=== Supplied information ===
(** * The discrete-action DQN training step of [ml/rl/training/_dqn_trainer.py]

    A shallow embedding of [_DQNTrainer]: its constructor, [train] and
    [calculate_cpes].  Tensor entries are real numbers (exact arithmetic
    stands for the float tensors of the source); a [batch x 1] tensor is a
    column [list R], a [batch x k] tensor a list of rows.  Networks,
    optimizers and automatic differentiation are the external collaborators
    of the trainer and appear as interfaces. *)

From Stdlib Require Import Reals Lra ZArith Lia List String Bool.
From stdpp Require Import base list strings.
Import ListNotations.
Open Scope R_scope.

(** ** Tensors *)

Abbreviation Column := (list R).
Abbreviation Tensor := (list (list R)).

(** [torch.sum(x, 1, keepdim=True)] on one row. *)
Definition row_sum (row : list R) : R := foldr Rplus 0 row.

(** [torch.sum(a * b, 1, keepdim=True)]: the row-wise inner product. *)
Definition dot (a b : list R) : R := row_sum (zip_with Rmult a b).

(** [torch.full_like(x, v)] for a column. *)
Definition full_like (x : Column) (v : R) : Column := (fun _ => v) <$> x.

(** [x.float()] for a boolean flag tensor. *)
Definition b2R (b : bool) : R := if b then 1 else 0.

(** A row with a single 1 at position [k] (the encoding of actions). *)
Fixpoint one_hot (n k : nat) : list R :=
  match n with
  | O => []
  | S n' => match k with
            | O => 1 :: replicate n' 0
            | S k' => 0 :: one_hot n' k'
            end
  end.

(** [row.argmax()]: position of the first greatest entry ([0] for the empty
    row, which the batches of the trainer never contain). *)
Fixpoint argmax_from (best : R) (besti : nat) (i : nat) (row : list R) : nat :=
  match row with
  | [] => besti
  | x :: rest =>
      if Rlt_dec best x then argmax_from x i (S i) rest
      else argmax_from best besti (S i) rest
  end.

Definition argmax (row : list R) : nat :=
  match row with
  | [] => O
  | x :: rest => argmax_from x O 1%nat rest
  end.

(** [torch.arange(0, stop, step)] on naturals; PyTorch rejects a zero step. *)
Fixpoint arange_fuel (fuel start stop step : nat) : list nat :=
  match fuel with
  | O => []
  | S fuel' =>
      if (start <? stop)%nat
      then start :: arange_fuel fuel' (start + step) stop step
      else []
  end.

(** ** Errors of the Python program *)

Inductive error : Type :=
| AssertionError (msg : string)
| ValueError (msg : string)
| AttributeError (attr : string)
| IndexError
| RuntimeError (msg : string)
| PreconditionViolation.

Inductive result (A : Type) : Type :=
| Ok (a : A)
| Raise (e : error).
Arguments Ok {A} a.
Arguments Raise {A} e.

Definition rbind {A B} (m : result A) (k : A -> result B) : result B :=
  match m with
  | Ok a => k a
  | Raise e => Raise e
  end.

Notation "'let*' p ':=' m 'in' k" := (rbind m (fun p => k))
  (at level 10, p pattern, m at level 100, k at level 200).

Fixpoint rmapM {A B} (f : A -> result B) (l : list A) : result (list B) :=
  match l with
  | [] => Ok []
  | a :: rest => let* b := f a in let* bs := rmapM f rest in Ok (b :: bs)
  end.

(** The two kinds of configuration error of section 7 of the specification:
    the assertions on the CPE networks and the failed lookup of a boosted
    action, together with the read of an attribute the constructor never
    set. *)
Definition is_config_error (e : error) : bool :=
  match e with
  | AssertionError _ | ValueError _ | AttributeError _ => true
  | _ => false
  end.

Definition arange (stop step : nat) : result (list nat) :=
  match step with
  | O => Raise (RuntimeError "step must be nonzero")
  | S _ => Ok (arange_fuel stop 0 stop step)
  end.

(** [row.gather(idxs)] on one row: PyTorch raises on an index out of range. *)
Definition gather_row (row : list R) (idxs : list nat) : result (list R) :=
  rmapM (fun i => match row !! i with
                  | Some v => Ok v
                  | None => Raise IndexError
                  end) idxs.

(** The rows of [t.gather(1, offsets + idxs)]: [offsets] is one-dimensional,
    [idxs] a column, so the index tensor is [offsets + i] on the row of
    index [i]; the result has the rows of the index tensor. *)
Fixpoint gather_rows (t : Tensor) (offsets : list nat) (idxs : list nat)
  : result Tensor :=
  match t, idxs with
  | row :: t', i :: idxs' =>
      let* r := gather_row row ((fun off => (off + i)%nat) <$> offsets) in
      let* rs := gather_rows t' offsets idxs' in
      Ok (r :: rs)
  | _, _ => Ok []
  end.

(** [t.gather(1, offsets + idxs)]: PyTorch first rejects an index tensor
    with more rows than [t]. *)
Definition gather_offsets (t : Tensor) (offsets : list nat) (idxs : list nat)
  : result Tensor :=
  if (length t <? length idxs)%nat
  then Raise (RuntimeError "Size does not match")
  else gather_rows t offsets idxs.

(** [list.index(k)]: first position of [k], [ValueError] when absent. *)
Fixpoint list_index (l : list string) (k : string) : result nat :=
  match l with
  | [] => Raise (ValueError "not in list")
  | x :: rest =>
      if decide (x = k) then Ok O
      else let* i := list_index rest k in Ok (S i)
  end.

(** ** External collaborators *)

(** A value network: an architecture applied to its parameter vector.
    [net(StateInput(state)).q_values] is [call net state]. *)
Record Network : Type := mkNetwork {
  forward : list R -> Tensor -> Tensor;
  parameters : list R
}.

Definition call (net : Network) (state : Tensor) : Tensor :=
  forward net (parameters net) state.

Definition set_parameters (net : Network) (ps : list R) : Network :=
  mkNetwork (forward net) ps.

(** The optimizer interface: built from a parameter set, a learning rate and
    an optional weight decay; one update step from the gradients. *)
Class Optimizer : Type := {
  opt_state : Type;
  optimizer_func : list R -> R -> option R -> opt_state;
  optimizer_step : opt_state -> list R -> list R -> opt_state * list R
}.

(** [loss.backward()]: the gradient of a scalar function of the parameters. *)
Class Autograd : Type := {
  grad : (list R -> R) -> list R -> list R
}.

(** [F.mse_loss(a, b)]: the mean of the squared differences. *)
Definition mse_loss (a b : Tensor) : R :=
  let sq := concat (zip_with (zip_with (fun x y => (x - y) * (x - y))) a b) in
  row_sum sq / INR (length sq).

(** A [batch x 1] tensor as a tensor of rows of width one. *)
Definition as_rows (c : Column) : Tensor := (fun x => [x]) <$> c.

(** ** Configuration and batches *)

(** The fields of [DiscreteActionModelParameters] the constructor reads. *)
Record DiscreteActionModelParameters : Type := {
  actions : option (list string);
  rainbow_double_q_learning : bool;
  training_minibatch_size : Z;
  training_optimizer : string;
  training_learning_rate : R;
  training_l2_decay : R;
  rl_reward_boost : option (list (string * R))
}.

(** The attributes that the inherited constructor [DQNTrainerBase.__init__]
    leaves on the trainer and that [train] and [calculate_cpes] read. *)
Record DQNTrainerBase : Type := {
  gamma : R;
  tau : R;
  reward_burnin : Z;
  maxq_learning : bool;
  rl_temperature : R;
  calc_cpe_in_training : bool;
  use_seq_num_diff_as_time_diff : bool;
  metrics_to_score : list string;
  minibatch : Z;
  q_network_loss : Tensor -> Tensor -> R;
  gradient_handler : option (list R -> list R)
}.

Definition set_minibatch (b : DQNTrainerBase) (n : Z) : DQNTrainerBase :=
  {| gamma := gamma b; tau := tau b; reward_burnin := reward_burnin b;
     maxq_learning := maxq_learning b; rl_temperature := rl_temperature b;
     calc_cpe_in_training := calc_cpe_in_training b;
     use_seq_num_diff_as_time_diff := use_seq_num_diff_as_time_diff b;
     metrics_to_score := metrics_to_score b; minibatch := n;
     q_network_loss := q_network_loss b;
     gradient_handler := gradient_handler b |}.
===
=== Supplied information ===
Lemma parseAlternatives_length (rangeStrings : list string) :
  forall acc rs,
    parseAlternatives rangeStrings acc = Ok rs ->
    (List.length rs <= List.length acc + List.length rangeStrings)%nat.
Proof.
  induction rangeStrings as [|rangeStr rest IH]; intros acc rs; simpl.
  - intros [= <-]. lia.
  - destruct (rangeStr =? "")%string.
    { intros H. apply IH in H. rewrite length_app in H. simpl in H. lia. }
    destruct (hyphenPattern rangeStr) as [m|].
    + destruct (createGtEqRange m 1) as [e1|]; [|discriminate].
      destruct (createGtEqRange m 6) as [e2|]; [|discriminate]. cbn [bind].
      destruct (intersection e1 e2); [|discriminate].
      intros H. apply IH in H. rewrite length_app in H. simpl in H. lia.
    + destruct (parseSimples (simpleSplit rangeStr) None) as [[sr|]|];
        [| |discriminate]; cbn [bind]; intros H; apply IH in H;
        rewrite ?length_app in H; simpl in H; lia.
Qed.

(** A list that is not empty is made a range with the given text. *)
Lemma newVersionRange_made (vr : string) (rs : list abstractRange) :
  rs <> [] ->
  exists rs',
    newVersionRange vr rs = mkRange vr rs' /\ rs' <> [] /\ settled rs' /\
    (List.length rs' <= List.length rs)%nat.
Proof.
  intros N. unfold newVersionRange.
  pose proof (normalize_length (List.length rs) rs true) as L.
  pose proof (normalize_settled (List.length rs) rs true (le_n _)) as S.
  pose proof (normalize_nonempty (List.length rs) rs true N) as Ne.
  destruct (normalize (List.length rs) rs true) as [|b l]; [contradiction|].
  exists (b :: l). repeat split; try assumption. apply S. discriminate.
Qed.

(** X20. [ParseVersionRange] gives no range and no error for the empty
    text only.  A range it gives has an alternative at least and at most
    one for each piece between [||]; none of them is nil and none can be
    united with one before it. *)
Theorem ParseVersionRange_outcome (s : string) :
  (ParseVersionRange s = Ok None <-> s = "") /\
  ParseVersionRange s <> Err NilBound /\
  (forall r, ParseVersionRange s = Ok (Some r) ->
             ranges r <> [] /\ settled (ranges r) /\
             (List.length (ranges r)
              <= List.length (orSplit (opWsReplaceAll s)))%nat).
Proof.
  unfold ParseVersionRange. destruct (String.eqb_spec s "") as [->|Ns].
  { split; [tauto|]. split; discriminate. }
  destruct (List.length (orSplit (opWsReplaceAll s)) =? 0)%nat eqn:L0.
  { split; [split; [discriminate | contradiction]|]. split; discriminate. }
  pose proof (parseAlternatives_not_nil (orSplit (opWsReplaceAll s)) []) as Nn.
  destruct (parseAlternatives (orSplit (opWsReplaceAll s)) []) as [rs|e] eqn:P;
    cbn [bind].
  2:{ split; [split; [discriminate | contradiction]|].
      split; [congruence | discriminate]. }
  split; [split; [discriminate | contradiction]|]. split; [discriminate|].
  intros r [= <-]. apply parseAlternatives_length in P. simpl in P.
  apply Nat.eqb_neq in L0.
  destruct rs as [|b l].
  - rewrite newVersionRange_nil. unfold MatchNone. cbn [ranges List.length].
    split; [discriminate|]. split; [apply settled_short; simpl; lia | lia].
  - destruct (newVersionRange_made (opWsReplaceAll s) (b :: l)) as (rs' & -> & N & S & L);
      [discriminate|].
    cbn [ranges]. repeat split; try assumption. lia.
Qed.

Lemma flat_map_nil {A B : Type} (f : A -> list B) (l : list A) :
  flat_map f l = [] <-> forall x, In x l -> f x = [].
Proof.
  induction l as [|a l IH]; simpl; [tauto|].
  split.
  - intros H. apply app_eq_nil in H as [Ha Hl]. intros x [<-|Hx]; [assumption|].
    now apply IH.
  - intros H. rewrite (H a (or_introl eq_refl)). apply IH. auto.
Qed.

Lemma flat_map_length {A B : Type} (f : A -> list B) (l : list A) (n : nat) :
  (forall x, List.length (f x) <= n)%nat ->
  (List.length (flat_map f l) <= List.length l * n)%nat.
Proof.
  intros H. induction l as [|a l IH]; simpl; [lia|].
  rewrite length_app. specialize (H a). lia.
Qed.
===
Give back the records above exactly, limited to the lines between the one holding "(** [loss.backward()]: the" and the one holding "row_sum sq / INR (length sq).", inclusive.

(** [loss.backward()]: the gradient of a scalar function of the parameters. *)
Class Autograd : Type := {
  grad : (list R -> R) -> list R -> list R
}.

(** [F.mse_loss(a, b)]: the mean of the squared differences. *)
Definition mse_loss (a b : Tensor) : R :=
  let sq := concat (zip_with (zip_with (fun x y => (x - y) * (x - y))) a b) in
  row_sum sq / INR (length sq).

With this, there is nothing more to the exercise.